- **Records from a data source**:

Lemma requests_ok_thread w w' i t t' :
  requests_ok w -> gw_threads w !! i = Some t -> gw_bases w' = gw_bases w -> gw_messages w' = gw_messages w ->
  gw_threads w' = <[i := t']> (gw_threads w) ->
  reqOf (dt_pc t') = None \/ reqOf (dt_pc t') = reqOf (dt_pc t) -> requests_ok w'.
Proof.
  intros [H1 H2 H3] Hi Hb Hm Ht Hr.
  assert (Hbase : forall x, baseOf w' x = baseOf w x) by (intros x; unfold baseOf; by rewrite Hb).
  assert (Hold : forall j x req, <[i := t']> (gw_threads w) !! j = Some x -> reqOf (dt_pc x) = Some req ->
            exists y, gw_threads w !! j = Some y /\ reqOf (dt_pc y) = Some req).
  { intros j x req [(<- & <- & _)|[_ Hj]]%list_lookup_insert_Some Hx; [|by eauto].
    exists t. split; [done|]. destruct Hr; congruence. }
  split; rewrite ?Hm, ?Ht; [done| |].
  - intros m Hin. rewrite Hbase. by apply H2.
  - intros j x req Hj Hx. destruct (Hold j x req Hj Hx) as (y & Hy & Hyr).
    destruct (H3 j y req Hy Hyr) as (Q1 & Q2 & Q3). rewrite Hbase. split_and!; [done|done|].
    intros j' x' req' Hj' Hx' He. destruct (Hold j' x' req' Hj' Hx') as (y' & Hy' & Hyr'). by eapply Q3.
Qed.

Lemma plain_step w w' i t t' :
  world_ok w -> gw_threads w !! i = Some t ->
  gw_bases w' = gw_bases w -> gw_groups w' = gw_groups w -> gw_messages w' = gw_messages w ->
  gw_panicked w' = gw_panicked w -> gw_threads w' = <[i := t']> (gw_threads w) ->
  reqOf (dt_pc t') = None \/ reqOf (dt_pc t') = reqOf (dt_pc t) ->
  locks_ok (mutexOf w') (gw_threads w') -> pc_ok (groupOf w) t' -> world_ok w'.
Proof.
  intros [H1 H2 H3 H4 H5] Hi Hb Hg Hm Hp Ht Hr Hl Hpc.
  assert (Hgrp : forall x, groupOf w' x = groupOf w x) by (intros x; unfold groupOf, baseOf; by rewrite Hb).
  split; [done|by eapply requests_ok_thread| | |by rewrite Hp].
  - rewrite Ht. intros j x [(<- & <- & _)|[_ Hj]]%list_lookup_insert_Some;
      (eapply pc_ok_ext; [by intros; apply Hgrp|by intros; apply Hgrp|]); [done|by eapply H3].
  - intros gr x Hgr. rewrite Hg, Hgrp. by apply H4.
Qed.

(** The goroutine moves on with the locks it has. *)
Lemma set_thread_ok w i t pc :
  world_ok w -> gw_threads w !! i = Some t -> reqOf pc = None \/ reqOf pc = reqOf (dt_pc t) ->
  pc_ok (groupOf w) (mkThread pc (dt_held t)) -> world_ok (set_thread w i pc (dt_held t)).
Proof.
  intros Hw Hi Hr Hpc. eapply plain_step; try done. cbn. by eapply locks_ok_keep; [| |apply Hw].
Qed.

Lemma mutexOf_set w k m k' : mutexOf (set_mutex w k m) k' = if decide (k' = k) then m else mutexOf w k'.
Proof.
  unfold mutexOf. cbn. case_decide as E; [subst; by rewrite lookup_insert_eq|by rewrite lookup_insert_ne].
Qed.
* * *
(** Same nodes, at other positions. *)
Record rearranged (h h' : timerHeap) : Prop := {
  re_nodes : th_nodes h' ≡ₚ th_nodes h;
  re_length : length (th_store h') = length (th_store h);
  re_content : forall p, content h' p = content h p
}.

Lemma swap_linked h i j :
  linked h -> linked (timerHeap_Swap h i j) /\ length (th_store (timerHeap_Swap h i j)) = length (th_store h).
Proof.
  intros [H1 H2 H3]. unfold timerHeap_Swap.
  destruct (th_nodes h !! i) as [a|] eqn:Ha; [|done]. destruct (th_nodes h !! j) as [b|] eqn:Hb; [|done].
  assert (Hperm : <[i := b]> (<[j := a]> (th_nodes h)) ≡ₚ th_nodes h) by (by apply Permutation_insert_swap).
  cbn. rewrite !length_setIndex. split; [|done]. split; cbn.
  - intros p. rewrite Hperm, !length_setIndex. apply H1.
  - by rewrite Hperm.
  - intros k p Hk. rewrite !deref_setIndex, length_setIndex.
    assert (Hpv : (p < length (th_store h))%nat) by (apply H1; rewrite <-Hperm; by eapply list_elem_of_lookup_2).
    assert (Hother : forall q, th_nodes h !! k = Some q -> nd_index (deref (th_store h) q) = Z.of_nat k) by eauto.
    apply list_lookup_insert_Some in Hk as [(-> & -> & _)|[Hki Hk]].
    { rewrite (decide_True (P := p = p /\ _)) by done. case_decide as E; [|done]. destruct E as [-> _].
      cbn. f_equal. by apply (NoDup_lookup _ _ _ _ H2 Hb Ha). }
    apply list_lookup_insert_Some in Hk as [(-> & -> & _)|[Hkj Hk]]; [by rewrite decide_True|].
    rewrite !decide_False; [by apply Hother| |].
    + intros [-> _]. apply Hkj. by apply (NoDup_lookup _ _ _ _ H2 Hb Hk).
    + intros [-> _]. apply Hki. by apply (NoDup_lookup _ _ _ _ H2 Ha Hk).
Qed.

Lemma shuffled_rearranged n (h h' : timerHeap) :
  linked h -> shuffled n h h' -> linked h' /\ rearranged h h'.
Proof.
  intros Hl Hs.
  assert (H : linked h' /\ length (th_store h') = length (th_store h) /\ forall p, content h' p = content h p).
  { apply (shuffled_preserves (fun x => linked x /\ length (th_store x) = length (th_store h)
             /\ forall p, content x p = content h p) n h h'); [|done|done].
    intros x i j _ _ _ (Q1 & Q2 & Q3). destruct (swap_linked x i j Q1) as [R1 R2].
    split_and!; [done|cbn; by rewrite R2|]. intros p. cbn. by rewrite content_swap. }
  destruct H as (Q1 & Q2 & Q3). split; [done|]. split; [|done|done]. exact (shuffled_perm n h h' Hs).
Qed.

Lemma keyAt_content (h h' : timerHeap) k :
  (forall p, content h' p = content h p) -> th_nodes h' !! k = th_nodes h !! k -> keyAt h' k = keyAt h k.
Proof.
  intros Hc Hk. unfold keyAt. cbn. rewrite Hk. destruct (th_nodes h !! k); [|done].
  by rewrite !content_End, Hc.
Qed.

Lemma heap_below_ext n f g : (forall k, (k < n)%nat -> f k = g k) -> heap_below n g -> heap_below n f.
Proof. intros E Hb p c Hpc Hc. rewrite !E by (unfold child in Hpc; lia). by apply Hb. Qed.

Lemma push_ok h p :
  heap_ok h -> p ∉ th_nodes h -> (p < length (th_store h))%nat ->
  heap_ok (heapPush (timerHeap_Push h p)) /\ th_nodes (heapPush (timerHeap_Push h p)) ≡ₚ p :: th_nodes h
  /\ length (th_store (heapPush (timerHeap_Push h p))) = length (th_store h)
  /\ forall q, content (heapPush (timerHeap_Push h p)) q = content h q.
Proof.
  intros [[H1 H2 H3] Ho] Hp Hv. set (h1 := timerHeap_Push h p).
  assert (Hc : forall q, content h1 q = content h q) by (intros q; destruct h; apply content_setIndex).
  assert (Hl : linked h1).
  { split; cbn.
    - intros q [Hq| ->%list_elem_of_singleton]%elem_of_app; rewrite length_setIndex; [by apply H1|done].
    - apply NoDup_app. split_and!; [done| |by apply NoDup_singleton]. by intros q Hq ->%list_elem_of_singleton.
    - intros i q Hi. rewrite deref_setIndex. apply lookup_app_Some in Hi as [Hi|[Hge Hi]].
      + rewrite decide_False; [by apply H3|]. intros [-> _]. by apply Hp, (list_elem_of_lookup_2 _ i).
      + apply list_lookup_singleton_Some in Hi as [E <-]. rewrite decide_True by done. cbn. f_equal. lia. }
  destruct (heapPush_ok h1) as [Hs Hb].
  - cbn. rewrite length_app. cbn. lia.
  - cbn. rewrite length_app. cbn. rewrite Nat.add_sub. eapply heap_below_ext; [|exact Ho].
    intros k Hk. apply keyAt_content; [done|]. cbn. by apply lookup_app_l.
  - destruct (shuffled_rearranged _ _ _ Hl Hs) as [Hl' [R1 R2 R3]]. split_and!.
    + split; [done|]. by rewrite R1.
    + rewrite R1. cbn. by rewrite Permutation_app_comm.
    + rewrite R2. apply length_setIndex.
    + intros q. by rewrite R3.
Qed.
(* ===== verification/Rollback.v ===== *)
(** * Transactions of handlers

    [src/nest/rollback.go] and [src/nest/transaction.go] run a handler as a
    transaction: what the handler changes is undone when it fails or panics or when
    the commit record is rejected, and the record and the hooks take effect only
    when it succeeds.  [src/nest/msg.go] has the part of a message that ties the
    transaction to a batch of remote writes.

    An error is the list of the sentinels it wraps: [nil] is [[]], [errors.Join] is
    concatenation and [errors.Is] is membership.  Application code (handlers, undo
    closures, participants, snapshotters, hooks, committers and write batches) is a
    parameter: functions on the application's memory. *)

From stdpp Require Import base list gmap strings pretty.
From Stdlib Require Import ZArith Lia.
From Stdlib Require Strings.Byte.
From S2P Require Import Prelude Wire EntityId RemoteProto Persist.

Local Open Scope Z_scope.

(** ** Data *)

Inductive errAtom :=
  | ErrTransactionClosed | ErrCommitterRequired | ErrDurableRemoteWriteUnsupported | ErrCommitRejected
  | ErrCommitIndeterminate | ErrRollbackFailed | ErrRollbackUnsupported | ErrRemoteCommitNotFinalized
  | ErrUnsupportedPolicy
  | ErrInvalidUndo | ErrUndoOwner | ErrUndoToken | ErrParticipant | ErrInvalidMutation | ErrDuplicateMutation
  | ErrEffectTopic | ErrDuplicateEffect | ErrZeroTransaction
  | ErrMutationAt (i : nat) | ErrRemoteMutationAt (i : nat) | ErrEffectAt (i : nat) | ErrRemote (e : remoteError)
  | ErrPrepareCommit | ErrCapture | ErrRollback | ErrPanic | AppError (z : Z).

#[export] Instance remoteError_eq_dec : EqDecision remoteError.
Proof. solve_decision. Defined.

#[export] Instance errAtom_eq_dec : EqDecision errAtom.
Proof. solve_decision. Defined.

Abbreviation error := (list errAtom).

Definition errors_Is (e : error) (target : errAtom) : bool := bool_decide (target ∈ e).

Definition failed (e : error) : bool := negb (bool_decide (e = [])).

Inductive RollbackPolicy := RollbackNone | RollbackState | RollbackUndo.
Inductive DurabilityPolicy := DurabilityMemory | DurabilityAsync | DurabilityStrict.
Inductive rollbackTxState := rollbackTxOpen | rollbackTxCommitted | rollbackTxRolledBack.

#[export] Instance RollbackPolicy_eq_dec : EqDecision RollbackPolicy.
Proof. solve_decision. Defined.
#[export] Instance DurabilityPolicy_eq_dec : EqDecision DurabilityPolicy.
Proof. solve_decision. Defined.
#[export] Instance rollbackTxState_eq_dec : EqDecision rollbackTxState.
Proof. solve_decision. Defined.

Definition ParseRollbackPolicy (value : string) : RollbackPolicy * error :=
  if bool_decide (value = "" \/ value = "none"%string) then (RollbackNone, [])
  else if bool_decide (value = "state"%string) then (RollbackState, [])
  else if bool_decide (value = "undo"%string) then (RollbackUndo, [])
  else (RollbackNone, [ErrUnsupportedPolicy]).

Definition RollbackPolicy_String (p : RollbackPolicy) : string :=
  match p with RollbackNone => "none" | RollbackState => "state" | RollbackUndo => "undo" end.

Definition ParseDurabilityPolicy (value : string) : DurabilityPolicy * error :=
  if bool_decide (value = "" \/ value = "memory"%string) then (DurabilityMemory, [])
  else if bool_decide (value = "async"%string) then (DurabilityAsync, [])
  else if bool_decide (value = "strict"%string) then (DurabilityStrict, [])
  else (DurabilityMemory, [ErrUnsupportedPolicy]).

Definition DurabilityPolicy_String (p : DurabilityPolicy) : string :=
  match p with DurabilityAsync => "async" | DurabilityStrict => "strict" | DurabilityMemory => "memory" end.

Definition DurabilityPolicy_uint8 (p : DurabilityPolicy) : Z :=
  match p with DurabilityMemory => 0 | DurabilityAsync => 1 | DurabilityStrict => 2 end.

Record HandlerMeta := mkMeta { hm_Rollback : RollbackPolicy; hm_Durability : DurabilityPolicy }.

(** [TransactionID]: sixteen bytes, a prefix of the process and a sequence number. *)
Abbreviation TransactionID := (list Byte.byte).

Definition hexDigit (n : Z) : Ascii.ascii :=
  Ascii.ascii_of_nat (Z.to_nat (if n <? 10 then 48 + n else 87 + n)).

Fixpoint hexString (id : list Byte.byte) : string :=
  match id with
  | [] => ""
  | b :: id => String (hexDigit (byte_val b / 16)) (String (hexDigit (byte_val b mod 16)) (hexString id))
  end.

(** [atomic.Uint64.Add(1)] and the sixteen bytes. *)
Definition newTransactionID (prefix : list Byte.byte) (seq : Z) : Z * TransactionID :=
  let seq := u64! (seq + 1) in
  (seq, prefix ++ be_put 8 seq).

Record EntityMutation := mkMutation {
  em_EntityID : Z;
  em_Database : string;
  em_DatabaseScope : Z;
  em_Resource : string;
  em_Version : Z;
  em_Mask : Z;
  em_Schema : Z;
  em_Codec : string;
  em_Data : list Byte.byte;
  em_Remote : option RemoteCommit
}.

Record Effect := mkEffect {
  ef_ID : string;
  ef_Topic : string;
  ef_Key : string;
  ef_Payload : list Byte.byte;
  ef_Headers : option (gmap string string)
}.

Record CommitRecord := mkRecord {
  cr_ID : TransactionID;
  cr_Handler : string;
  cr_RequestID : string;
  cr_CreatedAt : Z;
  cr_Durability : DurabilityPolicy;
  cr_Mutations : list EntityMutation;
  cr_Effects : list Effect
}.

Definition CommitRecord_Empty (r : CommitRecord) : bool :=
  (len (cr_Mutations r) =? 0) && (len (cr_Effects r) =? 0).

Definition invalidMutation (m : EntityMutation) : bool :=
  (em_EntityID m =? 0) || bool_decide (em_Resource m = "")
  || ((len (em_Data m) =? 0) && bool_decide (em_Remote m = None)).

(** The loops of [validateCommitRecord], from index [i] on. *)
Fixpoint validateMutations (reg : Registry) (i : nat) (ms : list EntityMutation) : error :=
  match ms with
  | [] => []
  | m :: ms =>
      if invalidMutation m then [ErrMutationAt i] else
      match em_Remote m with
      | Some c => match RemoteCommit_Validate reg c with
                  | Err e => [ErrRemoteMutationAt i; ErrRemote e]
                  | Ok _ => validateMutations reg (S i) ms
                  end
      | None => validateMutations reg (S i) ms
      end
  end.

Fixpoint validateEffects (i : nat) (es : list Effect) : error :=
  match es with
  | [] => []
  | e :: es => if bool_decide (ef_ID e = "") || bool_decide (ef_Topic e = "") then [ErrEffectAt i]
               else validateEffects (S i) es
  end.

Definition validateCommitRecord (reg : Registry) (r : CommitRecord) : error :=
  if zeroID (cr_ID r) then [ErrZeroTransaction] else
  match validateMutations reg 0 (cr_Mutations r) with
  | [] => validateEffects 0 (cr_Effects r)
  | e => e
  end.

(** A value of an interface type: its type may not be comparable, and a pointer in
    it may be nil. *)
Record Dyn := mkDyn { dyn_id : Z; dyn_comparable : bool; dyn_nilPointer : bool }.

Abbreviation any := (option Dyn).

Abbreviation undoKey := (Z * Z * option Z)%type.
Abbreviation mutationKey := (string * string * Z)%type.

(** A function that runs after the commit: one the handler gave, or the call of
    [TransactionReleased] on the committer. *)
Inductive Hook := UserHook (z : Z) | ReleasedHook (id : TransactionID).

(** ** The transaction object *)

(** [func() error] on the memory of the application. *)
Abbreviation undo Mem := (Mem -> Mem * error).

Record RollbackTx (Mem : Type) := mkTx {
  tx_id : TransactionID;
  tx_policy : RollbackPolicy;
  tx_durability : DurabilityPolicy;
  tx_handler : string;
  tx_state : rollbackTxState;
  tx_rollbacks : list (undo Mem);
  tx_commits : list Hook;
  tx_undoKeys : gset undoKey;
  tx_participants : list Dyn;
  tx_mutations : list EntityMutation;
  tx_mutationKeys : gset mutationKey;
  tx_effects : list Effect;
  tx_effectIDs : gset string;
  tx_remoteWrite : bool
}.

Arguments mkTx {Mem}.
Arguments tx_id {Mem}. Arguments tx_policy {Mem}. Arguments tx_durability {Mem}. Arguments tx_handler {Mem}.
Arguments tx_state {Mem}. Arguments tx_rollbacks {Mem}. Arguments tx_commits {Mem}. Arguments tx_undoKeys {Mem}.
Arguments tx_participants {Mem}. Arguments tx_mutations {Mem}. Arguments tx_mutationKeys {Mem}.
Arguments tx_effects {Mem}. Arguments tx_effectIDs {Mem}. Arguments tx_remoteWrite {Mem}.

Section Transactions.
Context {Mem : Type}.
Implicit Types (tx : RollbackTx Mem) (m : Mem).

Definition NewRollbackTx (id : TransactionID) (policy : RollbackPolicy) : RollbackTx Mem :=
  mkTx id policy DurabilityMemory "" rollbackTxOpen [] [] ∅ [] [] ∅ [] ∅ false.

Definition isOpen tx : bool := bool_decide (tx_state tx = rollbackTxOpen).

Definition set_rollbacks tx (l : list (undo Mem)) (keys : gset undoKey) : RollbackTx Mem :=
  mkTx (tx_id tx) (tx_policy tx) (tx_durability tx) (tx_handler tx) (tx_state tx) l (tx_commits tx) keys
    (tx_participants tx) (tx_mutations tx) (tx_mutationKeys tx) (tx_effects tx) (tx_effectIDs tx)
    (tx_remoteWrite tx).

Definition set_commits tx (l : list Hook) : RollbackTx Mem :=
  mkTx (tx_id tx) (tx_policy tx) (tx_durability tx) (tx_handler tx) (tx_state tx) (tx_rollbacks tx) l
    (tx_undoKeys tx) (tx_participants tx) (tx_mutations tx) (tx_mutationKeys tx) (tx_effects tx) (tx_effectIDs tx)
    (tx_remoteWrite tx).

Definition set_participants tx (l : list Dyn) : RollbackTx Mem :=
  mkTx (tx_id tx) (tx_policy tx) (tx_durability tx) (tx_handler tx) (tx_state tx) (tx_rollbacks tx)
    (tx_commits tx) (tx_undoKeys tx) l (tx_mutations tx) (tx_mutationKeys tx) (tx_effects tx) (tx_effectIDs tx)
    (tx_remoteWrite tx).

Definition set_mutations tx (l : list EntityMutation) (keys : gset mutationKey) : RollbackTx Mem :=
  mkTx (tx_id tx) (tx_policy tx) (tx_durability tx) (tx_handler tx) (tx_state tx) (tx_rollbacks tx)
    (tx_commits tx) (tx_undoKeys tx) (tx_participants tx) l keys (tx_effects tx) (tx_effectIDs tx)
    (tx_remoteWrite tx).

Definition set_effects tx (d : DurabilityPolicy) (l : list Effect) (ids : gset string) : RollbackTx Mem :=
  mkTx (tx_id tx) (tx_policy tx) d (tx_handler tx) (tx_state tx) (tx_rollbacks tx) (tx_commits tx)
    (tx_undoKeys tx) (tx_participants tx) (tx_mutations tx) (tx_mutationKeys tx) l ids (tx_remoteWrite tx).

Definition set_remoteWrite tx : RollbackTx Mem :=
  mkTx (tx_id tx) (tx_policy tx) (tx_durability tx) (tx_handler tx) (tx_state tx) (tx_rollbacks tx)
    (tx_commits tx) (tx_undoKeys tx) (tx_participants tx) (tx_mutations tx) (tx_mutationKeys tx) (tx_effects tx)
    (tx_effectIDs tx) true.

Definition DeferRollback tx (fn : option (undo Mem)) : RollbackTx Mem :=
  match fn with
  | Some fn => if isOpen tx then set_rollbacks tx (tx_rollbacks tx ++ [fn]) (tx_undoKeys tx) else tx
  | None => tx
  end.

- **ACTION ITEM**:
Using the data above, extract exactly the lines from the one that holds "Record Effect := mkEffect" to the one that holds "then [ErrEffectAt i]", both ends included, and no others.

- **OUTPUT BELOW**:
Record Effect := mkEffect {
  ef_ID : string;
  ef_Topic : string;
  ef_Key : string;
  ef_Payload : list Byte.byte;
  ef_Headers : option (gmap string string)
}.

Record CommitRecord := mkRecord {
  cr_ID : TransactionID;
  cr_Handler : string;
  cr_RequestID : string;
  cr_CreatedAt : Z;
  cr_Durability : DurabilityPolicy;
  cr_Mutations : list EntityMutation;
  cr_Effects : list Effect
}.

Definition CommitRecord_Empty (r : CommitRecord) : bool :=
  (len (cr_Mutations r) =? 0) && (len (cr_Effects r) =? 0).

Definition invalidMutation (m : EntityMutation) : bool :=
  (em_EntityID m =? 0) || bool_decide (em_Resource m = "")
  || ((len (em_Data m) =? 0) && bool_decide (em_Remote m = None)).

(** The loops of [validateCommitRecord], from index [i] on. *)
Fixpoint validateMutations (reg : Registry) (i : nat) (ms : list EntityMutation) : error :=
  match ms with
  | [] => []
  | m :: ms =>
      if invalidMutation m then [ErrMutationAt i] else
      match em_Remote m with
      | Some c => match RemoteCommit_Validate reg c with
                  | Err e => [ErrRemoteMutationAt i; ErrRemote e]
                  | Ok _ => validateMutations reg (S i) ms
                  end
      | None => validateMutations reg (S i) ms
      end
  end.

Fixpoint validateEffects (i : nat) (es : list Effect) : error :=
  match es with
  | [] => []
  | e :: es => if bool_decide (ef_ID e = "") || bool_decide (ef_Topic e = "") then [ErrEffectAt i]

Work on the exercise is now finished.